Abstract

In this work, we first describe the population variability in hepatic drug metabolism using cryopreserved hepatocytes from 5 different donors cultured in a perfused 3D human liver microphysiological system and then show how the resulting data can be integrated with a modeling and simulation framework to accomplish in vitro-in vivo translation. For each donor, metabolic depletion profiles of 6 compounds (phenacetin, diclofenac, lidocaine, ibuprofen, propranolol and prednisolone) were measured, along with metabolite formation, mRNA levels of 90 metabolism-related genes, and markers of functional viability (LDH release, albumin and urea production). Drug depletion data were analyzed with mixed effects modeling. Substantial inter-donor variability was observed with respect to gene expression levels, drug metabolism and other measured hepatocyte functions. Specifically, inter-donor variability in intrinsic metabolic clearance ranged from 24.1% for phenacetin to 66.8% for propranolol (expressed as coefficient of variation).
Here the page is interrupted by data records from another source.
Lemma shr_spec (shift v : word) :
  wf_word v → u256_to_u64 shift < 256 → 0 ≤ u256_to_u64 shift →
  wf_word (u256_shr shift v) ∧
  be_val (u256_shr shift v) = be_val v / 2 ^ u256_to_u64 shift.
Proof.
  intros Hv Hs Hs0. unfold u256_shr. set (s := u256_to_u64 shift) in *. dec_bool. case_if.
  { split; [done|]. by rewrite Heqb, Z.div_1_r. }
  pose proof (Z.div_mod s 8 ltac:(lia)) as Hdm. pose proof (Z.mod_pos_bound s 8 ltac:(lia)) as Hk.
  assert (0 ≤ s / 8) by (apply Z.div_pos; lia).
  set (k := s mod 8) in *. set (bs := s / 8) in *.
  match goal with |- context [map ?G _] => set (g := G) end.
  destruct (map_word_spec g) as [Hw Hg].
  { intros i Hi. unfold g. repeat case_if; unfold shl8, shr8;
      try (apply lor_u8; [apply shiftr_u8; [by apply byte_at_u8|lia] | apply wrap8_u8]);
      try (apply shiftr_u8; [by apply byte_at_u8|lia]); unfold is_u8; lia. }
  split; [done|]. pose proof (wf_word_bound v Hv).
  rewrite <- Z.shiftr_div_pow2 by lia. apply testbit_ext_mod; [by apply wf_word_bound | |].
  { rewrite Z.shiftr_div_pow2 by lia. assert (0 < 2 ^ s) by (apply Z.pow_pos_nonneg; lia).
    split; [apply Z.div_pos; lia | apply Z.div_lt_upper_bound; [lia|nia]]. }
  intros p Hp. rewrite Z.shiftr_spec by lia.
  pose proof (Z.div_mod p 8 ltac:(lia)) as Hpd. pose proof (Z.mod_pos_bound p 8 ltac:(lia)) as Hj.
  assert (0 ≤ p / 8 < 32) as Hd by (split; [apply Z.div_pos | apply Z.div_lt_upper_bound]; lia).
  rewrite testbit_word by done. set (j := p mod 8) in *. set (i := Z.to_nat (31 - p / 8)) in *.
  rewrite Hg by lia. unfold g. set (src := Z.of_nat i - bs).
  assert (Hps : p + s = 8 * (31 - src) + (j + k)) by lia.
  destruct (0 <=? src) eqn:Hsrc; simp_bool.
  2:{ rewrite Z.testbit_0_l. symmetry. apply testbit_W_high; lia. }
  destruct (decide (j + k < 8)) as [Hjk|Hjk].
  - replace (p + s) with (8 * (31 - Z.of_nat (Z.to_nat src)) + (j + k)) by lia.
    rewrite testbit_word_pos by (done || lia).
    case_if; [|by rewrite testbit_shr8 by lia].
    rewrite Z.lor_spec, testbit_shr8, testbit_shl8, (Z.testbit_neg_r _ (j - _)) by lia.
    by rewrite andb_false_r, orb_false_r.
  - rewrite (proj2 (Z.ltb_lt 0 k)) by lia. cbn [andb]. destruct (0 <? src) eqn:Hs1; simp_bool.
    + rewrite Z.lor_spec, testbit_shr8, testbit_shl8 by lia.
      rewrite (testbit_byte_high _ (j + k)), orb_false_l by (lia || by apply byte_at_u8). dec_bool.
      replace (p + s) with (8 * (31 - Z.of_nat (Z.to_nat (src - 1))) + (j - (8 - k))) by lia.
      rewrite testbit_word_pos by (done || lia). done.
    + rewrite testbit_shr8, testbit_byte_high, testbit_W_high; (done || lia || by apply byte_at_u8).
Qed.

End U256.
(* ===== verification/U256Props.v ===== *)
(** * Correctness of the 256-bit word operations

    The theorems on the routines of U256: each EVM word operation computes the
    arithmetic the Yellow Paper gives it, or the exact inputs on which it does
    not. *)

From S2P Require Import Prelude U256.
Import U256.

Module U256Props.

(** ** Arithmetic right shift *)

Lemma or_bit_testbit (w : word) (i : nat) (p : Z) :
  wf_word w → (i < 256)%nat → 0 ≤ p < 256 →
  let w' := <[(i / 8)%nat := Z.lor (byte_at w (i / 8)) (shr8 0x80 (Z.of_nat (i mod 8)))]> w in
  wf_word w' ∧ Z.testbit (be_val w') p = Z.testbit (be_val w) p || (p =? 255 - Z.of_nat i).
Proof.
  intros Hw Hi Hp w'. assert (i / 8 < 32)%nat as H8 by (apply Nat.Div0.div_lt_upper_bound; lia).
  pose proof (Nat.mod_upper_bound i 8 ltac:(lia)) as Hm. pose proof (Nat.div_mod_eq i 8) as Hdm.
  assert (wf_word w') as Hw'.
  { apply wf_insert; [done|]. apply lor_u8; [by apply byte_at_u8|].
    apply shiftr_u8; [unfold is_u8|]; lia. }
  split; [done|].
  pose proof (Z.div_mod p 8 ltac:(lia)) as Hpd. pose proof (Z.mod_pos_bound p 8 ltac:(lia)) as Hj.
  assert (0 ≤ p / 8 < 32) as Hd by (split; [apply Z.div_pos | apply Z.div_lt_upper_bound]; lia).
  rewrite !testbit_word by done. set (j := p mod 8) in *. set (d := Z.to_nat (31 - p / 8)) in *.
  unfold w', byte_at at 1. destruct (decide (d = (i / 8)%nat)) as [E|E].
  - rewrite E, list_lookup_insert_eq by (destruct Hw; lia). cbn [default id].
    rewrite Z.lor_spec, testbit_shr8 by lia. change 0x80 with (2 ^ 7).
    rewrite Z.pow2_bits_eqb by lia. f_equal. apply eq_true_iff_eq. rewrite !Z.eqb_eq. lia.
  - rewrite list_lookup_insert_ne by done. rewrite (proj2 (Z.eqb_neq p _)) by lia. by rewrite orb_false_r.
Qed.

Lemma sign_fill_spec (w : word) (s : nat) :
  wf_word w → (s ≤ 256)%nat →
  let w' := fold_left (fun out bit => <[(bit / 8)%nat := Z.lor (byte_at out (bit / 8))
                        (shr8 0x80 (Z.of_nat (bit mod 8)))]> out) (seq 0 s) w in
  wf_word w' ∧ ∀ p, 0 ≤ p < 256 →
    Z.testbit (be_val w') p = Z.testbit (be_val w) p || (256 - Z.of_nat s <=? p).
Proof.
  intros Hw Hs. cbv zeta.
  apply (fold_left_seq_ind (fun k w' => wf_word w' ∧ ∀ p, 0 ≤ p < 256 →
    Z.testbit (be_val w') p = Z.testbit (be_val w) p || (256 - Z.of_nat k <=? p))).
  - split; [done|]. intros p Hp. dec_bool. by rewrite orb_false_r.
  - intros i st Hi [Hst Hbits].
    destruct (or_bit_testbit st i 0 Hst ltac:(lia) ltac:(lia)) as [Hw' _]. split; [done|].
    intros p Hp. destruct (or_bit_testbit st i p Hst ltac:(lia) Hp) as [_ ->].
    rewrite Hbits, <- orb_assoc by done. f_equal. apply eq_true_iff_eq.
    rewrite orb_true_iff, !Z.leb_le, Z.eqb_eq. lia.
Qed.

Lemma testbit_sval (v : word) (n : Z) :
  wf_word v → 0 ≤ n →
  Z.testbit (sval v) n = if n <? 256 then Z.testbit (be_val v) n else is_negative v.
Proof.
  intros Hv Hn. pose proof (wf_word_bound v Hv) as Hb. rewrite is_negative_spec by done.
  pose proof (sval_mod v Hv) as Hm. destruct (n <? 256) eqn:E; simp_bool.
  - rewrite <- Hm. unfold W. by rewrite Z.mod_pow2_bits_low by lia.
  - unfold sval. destruct (be_val v <? 2 ^ 255) eqn:Es; simp_bool; dec_bool.
    + by apply testbit_W_high.
    + apply Z.bits_above_log2_neg; [unfold W in *; lia|].
      destruct (decide (Z.pred (- (be_val v - W)) = 0)) as [->|]; [simpl; lia|].
      apply Z.lt_le_trans with 256; [|lia]. apply Z.log2_lt_pow2; unfold W in *; lia.
Qed.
Albumin, urea, LDH and CYP mRNA levels were identified as significant predictors of in vitro metabolic clearance. Predicted clearance values from the liver microphysiological system were strongly correlated with the observed in vivo values. A population physiologically-based pharmacokinetic (PBPK) model was developed for lidocaine to illustrate the translation of the in vitro output to the observed pharmacokinetic variability in vivo. Stochastic simulations with this model successfully predicted the observed clinical concentration-time profiles and the associated population variability. This is the first study of population variability in drug metabolism in the context of a microphysiological system and has important implications for the use of these systems during the drug development process.